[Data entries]
Start of Block

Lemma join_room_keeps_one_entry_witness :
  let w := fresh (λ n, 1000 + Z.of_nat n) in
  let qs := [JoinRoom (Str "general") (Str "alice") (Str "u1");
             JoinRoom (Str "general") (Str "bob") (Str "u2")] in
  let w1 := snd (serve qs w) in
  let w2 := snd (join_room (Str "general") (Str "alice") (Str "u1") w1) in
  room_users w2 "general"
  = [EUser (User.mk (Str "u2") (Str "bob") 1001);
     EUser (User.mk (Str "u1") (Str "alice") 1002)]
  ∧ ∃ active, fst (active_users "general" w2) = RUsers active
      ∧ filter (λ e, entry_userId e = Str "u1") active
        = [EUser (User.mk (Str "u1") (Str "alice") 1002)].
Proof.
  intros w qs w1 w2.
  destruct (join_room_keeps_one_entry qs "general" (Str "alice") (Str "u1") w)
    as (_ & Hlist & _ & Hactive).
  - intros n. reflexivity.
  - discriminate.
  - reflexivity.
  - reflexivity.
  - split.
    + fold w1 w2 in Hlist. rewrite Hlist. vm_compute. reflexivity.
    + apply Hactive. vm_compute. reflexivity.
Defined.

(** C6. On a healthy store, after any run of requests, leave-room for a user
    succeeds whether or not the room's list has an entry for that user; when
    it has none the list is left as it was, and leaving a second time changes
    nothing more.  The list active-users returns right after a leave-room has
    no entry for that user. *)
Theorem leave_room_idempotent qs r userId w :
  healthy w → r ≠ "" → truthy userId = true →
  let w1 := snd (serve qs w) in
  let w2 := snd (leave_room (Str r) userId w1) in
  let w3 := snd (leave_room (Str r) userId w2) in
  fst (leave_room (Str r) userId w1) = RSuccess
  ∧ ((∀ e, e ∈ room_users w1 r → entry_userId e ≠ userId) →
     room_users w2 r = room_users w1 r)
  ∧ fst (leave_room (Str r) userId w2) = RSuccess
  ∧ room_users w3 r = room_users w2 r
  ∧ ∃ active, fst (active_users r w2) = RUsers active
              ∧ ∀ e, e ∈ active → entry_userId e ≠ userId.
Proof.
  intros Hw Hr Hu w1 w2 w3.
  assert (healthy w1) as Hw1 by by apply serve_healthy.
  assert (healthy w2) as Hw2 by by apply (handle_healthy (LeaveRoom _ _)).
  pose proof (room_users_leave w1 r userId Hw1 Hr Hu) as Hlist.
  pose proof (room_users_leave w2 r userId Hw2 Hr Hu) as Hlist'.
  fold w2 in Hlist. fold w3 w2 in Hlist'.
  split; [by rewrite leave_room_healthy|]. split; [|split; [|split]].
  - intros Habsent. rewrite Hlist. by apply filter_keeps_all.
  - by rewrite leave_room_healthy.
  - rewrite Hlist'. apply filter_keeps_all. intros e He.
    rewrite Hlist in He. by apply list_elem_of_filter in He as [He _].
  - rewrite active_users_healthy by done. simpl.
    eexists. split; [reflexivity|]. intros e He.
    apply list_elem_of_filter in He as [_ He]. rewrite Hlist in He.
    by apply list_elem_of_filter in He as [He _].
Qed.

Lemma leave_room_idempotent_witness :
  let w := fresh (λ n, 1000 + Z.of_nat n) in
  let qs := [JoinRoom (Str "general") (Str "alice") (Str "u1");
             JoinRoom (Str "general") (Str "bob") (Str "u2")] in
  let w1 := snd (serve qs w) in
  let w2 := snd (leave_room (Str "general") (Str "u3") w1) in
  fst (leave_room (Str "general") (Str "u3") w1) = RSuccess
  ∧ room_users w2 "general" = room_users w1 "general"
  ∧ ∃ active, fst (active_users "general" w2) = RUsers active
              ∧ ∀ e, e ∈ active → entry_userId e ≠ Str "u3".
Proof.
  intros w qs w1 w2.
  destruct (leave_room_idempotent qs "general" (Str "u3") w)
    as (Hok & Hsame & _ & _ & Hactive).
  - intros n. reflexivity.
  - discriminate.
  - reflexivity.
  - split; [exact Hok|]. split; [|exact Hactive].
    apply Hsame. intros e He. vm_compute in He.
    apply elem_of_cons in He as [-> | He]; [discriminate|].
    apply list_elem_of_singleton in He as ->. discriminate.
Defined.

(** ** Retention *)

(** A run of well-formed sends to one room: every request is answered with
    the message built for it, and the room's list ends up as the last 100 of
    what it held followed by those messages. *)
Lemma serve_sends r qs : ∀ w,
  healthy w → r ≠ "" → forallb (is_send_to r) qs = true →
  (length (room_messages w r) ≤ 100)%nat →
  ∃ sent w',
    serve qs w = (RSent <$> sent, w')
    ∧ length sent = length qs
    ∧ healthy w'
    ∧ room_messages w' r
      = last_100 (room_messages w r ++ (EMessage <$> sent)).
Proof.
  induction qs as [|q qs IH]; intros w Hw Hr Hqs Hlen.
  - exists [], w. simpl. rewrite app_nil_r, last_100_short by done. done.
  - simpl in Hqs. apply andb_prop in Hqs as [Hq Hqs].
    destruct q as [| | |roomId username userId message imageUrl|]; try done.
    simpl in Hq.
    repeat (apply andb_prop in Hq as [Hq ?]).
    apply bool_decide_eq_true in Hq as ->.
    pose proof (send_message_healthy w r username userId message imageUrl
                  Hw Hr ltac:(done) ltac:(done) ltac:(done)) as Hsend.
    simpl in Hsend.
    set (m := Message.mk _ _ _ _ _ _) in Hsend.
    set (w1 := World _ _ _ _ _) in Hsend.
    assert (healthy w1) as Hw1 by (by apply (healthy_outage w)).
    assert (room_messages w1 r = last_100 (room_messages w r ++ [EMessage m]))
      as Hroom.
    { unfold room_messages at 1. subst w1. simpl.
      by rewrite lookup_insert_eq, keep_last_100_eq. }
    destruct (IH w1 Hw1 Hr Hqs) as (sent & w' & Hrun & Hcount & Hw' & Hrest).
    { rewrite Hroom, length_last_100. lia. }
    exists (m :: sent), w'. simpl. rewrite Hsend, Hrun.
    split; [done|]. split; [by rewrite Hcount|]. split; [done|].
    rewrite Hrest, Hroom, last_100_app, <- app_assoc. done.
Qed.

End of Block
Start of Block

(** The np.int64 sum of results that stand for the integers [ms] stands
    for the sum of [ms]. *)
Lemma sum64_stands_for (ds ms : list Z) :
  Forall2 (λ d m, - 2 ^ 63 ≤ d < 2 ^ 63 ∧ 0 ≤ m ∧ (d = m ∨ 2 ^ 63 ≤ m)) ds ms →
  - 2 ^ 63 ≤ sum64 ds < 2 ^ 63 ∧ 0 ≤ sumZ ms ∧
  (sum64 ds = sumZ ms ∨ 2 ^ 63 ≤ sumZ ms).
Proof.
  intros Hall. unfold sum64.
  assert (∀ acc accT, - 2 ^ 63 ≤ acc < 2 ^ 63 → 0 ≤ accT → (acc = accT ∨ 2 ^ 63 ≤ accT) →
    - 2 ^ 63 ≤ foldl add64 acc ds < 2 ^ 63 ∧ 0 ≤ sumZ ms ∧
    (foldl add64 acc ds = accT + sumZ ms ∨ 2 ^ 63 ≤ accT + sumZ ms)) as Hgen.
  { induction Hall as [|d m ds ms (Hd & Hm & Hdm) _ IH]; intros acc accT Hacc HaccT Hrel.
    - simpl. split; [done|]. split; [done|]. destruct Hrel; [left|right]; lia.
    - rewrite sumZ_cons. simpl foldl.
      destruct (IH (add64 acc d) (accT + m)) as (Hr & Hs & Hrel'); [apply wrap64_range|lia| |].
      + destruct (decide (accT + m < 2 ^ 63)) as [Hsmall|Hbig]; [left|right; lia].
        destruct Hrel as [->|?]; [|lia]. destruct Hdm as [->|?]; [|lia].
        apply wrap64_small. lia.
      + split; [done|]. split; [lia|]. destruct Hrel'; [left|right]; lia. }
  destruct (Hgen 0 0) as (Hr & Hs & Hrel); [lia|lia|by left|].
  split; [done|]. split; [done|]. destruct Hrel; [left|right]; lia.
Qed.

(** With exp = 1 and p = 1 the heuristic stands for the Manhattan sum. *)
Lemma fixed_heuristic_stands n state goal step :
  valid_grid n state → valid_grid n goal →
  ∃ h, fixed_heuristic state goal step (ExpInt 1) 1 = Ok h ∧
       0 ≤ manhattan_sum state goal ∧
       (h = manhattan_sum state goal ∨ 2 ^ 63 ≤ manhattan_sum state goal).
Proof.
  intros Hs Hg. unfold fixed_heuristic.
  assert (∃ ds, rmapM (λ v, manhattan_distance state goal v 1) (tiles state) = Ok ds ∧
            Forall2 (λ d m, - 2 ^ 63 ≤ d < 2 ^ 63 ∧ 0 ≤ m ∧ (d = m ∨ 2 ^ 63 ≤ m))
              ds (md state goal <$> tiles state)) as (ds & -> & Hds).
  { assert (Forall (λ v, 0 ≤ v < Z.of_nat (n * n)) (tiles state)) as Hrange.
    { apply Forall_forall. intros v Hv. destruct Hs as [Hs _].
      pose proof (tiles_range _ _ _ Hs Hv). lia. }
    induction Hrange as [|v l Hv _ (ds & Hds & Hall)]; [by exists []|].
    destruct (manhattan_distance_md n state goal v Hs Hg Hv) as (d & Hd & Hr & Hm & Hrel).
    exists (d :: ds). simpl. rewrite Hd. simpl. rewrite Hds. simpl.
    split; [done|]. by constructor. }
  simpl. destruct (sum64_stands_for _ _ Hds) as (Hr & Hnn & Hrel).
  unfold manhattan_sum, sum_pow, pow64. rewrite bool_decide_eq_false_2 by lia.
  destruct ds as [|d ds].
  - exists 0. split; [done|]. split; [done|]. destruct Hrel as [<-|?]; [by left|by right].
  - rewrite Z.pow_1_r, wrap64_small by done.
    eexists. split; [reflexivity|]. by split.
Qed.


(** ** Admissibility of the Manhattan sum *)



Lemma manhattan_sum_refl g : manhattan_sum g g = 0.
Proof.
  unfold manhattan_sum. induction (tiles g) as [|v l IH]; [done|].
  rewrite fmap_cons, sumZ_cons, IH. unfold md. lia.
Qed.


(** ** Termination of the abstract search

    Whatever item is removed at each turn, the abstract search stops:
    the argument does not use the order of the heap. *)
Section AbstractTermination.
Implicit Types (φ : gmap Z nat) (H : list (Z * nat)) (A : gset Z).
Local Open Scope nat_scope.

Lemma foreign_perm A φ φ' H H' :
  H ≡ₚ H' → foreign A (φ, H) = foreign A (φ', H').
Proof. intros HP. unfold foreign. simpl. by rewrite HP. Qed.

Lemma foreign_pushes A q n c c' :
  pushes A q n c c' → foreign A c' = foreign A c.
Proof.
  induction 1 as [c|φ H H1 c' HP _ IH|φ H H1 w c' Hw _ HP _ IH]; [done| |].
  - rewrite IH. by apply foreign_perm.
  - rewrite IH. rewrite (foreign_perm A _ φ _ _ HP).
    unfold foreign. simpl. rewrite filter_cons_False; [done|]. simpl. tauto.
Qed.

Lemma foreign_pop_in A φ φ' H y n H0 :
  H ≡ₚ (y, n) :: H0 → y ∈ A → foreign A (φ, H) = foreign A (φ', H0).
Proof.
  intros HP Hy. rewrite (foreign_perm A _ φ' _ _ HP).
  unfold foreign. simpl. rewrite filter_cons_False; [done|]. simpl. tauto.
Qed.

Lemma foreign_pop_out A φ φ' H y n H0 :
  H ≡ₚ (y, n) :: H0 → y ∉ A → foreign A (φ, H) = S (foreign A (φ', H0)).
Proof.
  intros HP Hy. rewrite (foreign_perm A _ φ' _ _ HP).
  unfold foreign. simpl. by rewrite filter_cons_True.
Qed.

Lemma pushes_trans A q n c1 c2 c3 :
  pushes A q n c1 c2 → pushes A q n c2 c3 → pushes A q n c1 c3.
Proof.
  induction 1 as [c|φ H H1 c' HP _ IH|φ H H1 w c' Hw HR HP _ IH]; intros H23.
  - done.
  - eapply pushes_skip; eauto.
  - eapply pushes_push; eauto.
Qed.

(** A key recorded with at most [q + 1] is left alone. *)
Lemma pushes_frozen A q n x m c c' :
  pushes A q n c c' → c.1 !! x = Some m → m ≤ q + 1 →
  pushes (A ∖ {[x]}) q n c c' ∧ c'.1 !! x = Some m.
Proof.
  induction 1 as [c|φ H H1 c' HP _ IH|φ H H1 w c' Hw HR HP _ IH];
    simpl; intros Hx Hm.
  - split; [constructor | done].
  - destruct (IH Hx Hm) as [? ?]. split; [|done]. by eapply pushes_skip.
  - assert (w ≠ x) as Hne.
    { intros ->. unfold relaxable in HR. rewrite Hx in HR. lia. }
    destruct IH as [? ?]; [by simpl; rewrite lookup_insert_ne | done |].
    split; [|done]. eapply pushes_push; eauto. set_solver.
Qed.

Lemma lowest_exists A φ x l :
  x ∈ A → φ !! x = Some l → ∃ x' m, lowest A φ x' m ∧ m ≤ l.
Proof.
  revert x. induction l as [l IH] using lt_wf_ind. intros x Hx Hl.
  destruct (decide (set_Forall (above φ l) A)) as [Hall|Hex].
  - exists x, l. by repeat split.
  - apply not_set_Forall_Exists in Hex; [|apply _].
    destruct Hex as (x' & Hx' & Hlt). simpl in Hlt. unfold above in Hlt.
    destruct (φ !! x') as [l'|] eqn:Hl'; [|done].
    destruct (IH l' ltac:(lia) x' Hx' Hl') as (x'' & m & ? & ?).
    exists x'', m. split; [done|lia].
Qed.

End of Block
Start of Block

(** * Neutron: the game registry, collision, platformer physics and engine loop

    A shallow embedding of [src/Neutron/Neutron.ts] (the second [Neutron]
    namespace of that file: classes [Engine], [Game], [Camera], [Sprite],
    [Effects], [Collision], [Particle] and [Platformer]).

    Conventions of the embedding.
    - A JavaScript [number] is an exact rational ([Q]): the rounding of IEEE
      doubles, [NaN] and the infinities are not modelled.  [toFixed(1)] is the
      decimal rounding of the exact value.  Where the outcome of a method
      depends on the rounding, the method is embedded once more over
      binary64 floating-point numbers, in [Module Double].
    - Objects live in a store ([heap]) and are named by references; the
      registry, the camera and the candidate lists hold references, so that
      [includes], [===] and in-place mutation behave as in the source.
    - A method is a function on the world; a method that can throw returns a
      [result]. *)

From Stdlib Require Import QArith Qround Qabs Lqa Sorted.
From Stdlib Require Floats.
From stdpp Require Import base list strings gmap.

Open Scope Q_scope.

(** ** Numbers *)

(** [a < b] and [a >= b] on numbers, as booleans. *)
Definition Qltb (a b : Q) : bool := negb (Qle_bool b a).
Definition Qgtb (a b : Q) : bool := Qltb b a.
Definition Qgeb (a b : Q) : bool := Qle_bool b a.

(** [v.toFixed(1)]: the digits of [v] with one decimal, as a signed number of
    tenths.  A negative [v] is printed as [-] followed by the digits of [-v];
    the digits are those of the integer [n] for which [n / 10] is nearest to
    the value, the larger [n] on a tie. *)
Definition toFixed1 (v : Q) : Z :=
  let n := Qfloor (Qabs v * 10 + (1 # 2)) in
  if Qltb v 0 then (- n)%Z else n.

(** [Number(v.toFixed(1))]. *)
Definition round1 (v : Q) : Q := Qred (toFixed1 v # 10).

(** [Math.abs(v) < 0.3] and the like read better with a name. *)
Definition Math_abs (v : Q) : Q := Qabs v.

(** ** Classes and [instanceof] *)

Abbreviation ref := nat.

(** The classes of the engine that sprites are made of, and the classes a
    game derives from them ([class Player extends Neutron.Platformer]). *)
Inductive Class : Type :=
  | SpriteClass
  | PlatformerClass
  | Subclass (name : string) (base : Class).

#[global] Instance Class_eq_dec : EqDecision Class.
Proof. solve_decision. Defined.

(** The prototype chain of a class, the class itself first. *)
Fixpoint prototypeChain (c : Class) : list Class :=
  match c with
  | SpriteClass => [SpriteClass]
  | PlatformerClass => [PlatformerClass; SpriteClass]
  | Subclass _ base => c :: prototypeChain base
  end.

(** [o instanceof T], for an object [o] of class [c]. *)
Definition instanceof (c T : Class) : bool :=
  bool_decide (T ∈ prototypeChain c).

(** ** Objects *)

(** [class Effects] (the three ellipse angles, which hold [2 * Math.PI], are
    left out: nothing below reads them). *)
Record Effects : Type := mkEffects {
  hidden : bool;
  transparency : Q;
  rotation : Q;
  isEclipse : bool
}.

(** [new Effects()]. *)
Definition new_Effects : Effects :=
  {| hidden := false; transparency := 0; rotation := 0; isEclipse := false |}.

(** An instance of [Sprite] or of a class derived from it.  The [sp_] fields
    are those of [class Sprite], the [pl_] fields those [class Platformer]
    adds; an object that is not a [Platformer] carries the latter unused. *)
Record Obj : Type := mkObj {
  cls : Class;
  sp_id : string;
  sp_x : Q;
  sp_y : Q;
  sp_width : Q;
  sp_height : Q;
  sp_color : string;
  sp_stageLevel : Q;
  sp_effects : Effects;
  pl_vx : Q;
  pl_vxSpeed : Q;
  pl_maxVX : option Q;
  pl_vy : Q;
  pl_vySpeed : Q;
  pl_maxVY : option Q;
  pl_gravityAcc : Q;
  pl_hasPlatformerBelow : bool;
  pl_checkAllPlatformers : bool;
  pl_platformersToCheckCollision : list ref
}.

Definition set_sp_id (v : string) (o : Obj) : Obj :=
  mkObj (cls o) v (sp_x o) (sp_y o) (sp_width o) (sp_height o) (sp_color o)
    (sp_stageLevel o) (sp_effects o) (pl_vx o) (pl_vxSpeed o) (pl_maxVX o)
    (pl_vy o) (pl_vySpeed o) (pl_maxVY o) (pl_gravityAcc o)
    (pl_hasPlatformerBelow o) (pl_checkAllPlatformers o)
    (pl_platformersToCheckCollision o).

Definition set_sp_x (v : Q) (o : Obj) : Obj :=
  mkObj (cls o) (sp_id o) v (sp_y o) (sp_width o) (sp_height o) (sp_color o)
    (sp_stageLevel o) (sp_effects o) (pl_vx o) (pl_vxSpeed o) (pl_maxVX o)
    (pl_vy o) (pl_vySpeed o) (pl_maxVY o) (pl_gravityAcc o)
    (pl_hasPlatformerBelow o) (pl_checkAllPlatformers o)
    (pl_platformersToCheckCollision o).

End of Block

_TASK ITEM_
Of the lines above, show those in which "eapply" appears.

_RESPONSE TO THE EXERCISE_
  - eapply pushes_skip; eauto.
  - eapply pushes_push; eauto.
  - destruct (IH Hx Hm) as [? ?]. split; [|done]. by eapply pushes_skip.
    split; [|done]. eapply pushes_push; eauto. set_solver.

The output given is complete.